Yet, if Max was ruthless, there wasn’t a parson in the world who could be more generous, even if they had the funds. There is a great story about him at Saint Mary’s Hospital in England. He was asked if he could help build a wing on this hospital. He went to visit and, while he was sitting in the cafeteria, he was approached by an elderly lady attendant. She told him that the tea and biscuits were a penny halfpence but, if he couldn’t afford it, she would give them to him free. Max was delighted, and wrote a cheque for £63,000 for the hospital wing.

CEMENT IS WHERE
he made his initial fortune—and where people who dealt with him say he stole it. Stole is a harsh word. Was he unethical? Most likely, he was—but was he really and truly dishonest? Probably no more so than his adversaries.

In 1909 his finances were basically secure. He was on a roll, and he had a name, even if it was a name that wouldn’t recommend him to each and all. (He was refused entrance into an exclusive Montreal business club that year, because of his bad reputation.)

He told his biographer, A.J.P. Taylor, that he set out to buy the English-language
Montreal Gazette
, for which he had once worked as a correspondent. Max said he was stopped by the Bank of Montreal and by the influential board members of the Canadian Pacific Railway, who did much business with the bank. Max was known as a young and brash Conservative financier and industrialist, untrustworthy, impetuous, and shamelessly given to acquiring companies for the purpose of monopoly and merger. This in itself is a psychological red flag to Canadians. The upshot of this was that the influential board of the CPR did not want unsavoury Conservative Max Aitken acquiring the only English-speaking newspaper in Montreal—at that time the one real city in Canada.

But then something very strange happened.

Soon after this event, that very same CPR board needed the merger insight of Max Aitken. Sir Edward Clouston, a man with a profile somewhat like the mustachioed villain in silent films, and president of the Bank of Montreal, enthusiastically put Max’s name forward.

So the board members approached Max Aitken, seeking out the same qualities they had rejected just a few months before. They had three cement companies, and they needed his ruthless efficiency to create a merger, which would generate sales, and to sell the stock to the public. As promoter
of this merger deal, he would be rewarded with a percentage of the profits from the shares sold.

He was asked by Sir Sandford Fleming, a member of the board of the Canadian Pacific Railway, himself. (Fleming, who would have been eighty at this time, had been the chief engineer in the building of our national railway, the “inventor” of Standard Time, and the main advocate for the telegraph cable between Canada and Australia. Now, late in life, he was to deal with another major challenge, Mr. Max Aitken. It is strange how fate sometimes plays out its hand.)

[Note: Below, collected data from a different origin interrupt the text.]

(** * Asteroids: the game-state update loop of zapper7/asteroids

    The repository holds three near-duplicate copies of one browser game
    script written against the Babylon.js engine:

    - the cockpit variant (first script of [src/unnamed/part_000], lines
      1-634): velocity damping, a wrap buffer, bounding-sphere collisions,
      a guarded [endGame];
    - [src/game.js] (PascalCase mesh builders), and the second script of
      [src/unnamed/part_000] (camelCase mesh builders), whose game logic
      is that of [game.js] line for line; only the names of the mesh
      builders it probes differ.

    The cockpit variant is embedded in [Module Part000], [game.js] in
    [Module GameJs].  Module-level [let] globals become the fields of one
    [State] record that every function threads explicitly; engine objects
    (meshes, vectors) become records; what the engine computes (vector
    normalisation, a mesh's forward direction, mesh-builder availability,
    [intersectsMesh]) is the [Babylon] interface.

    Numbers: JavaScript numbers that hold coordinates and speeds are
    modelled as rationals [Q]; the rounding of floating-point arithmetic
    is not modelled, and the properties below rest on comparisons,
    assignments and counters, not on it.  Frame counters, lives, score and
    [Date.now()] milliseconds are integers [Z].

    Left to the host, and not part of [State]: materials and colours, the
    GUI text blocks that mirror [score], [lives] and the game-over banner,
    the GUI plane and camera parented to the ship, [rotationQuaternion],
    and what goes to [console.error] and [console.warn]. *)

From Stdlib Require Import String ZArith QArith Qabs List Bool Lia.
Import ListNotations.

#[local] Open Scope Q_scope.

(* ================================================================== *)
(** ** Numbers and comparisons *)

(** [a > b] and [a < b] on JavaScript numbers. *)
Definition Qgtb (a b : Q) : bool := negb (Qle_bool a b).
Definition Qltb (a b : Q) : bool := negb (Qle_bool b a).

(** [Math.PI], the double nearest to pi: 884279719003555 / 2^48. *)
Definition Math_PI : Q := 884279719003555 # 281474976710656.

(** A timestamp variable: a finite millisecond count, or the [Infinity]
    that [endGame] stores in [lastAsteroidSpawnTime]. *)
Inductive Time : Type :=
| Finite (t : Z)
| Infinity.

(** [now > t + delta]; [Infinity + delta] is [Infinity] and nothing is
    greater than it. *)
Definition laterThan (now : Z) (t : Time) (delta : Z) : bool :=
  match t with
  | Finite t0 => (t0 + delta <? now)%Z
  | Infinity => false
  end.

(* ================================================================== *)
(** ** BABYLON.Vector3 *)

Record Vec3 : Type := vec3 { vx : Q; vy : Q; vz : Q }.

Definition Vector3_Zero : Vec3 := vec3 0 0 0.

Definition add (a b : Vec3) : Vec3 :=
  vec3 (vx a + vx b) (vy a + vy b) (vz a + vz b).

Definition subtract (a b : Vec3) : Vec3 :=
  vec3 (vx a - vx b) (vy a - vy b) (vz a - vz b).

Definition scale (a : Vec3) (k : Q) : Vec3 :=
  vec3 (vx a * k) (vy a * k) (vz a * k).

Definition lengthSquared (a : Vec3) : Q :=
  vx a * vx a + vy a * vy a + vz a * vz a.

Inductive Axis : Type := AxisX | AxisY | AxisZ.

Definition coord (ax : Axis) (v : Vec3) : Q :=
  match ax with
  | AxisX => vx v
  | AxisY => vy v
  | AxisZ => vz v
  end.

(* ================================================================== *)
(** ** Meshes and their metadata bags *)

(** A mesh as the game uses it.  [boundingRadius] is the world radius of
    [getBoundingInfo().boundingSphere], whose centre is [position]; the
    type parameter is the shape of the [metadata] bag. *)
Record Mesh (M : Type) : Type := mkMesh {
  position : Vec3;
  rotation : Vec3;
  isVisible : bool;
  isEnabled : bool;
  isDisposed : bool;
  boundingRadius : Q;
  metadata : option M
}.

Yet, as Marchildon explains in his book
Profits and Politics
, there was a very serious devil in the details. Fleming was very close to bankruptcy, and was in a panic to save his reputation. This was something Max Aitken was not told. The price of cement was down, because of the economic crash of 1907, which Aitken had witnessed with alarm. Worse, Fleming’s partner in the Western Cement Company, a man named Irvin, had skimmed $500,000 as payment to himself from the company. Fleming had desperately borrowed funds from the Bank of Montreal against the value of the company, and petitioned the CPR for financial help. Now he owed them both hundreds of thousands. But he and Irvin realized that, with the low price of cement and lack of development, a merger of some
sort was required to save him. If anyone could pull it off, Max could.

At first the planned merger went well. But Max to his death insisted that he discovered a ruse. One company they wanted to float, Exshaw of Alberta, was bankrupt, and Fleming’s partner, Irvin, was also willing to skim money from any unwitting partners, like, as Marchidon states, a pyramid or Ponzi scheme, in which the people in control sell out to those coming in and reap the benefits, leaving the buyers with the debt. This was something Irvin didn’t think Max would discover.

As for Exshaw’s bankruptcy, Irvin and Fleming hoped to hide this. To keep the bankruptcy from the other cement companies who were joining the merger would be criminal. By its very nature, the merger was dishonest, and Max knew he would be singled out as the force behind a dishonest merger. This is probably why Clouston chose him.

So Max did something reckless and brilliant. He let other cement companies across Canada and in the States know that a great merger was taking place, which would regulate the price and the quality of cement. Over a few months he swamped the Fleming interests by bringing many of the cement companies in Canada into the mix, to create Canada Cement. Max made one of his own investment companies
the principal controller of the deal. He used Sandford Fleming’s name to give it respectability, while he dwarfed and marginalized the Fleming interests. Then, with Clouston’s help, he took over the monopoly himself.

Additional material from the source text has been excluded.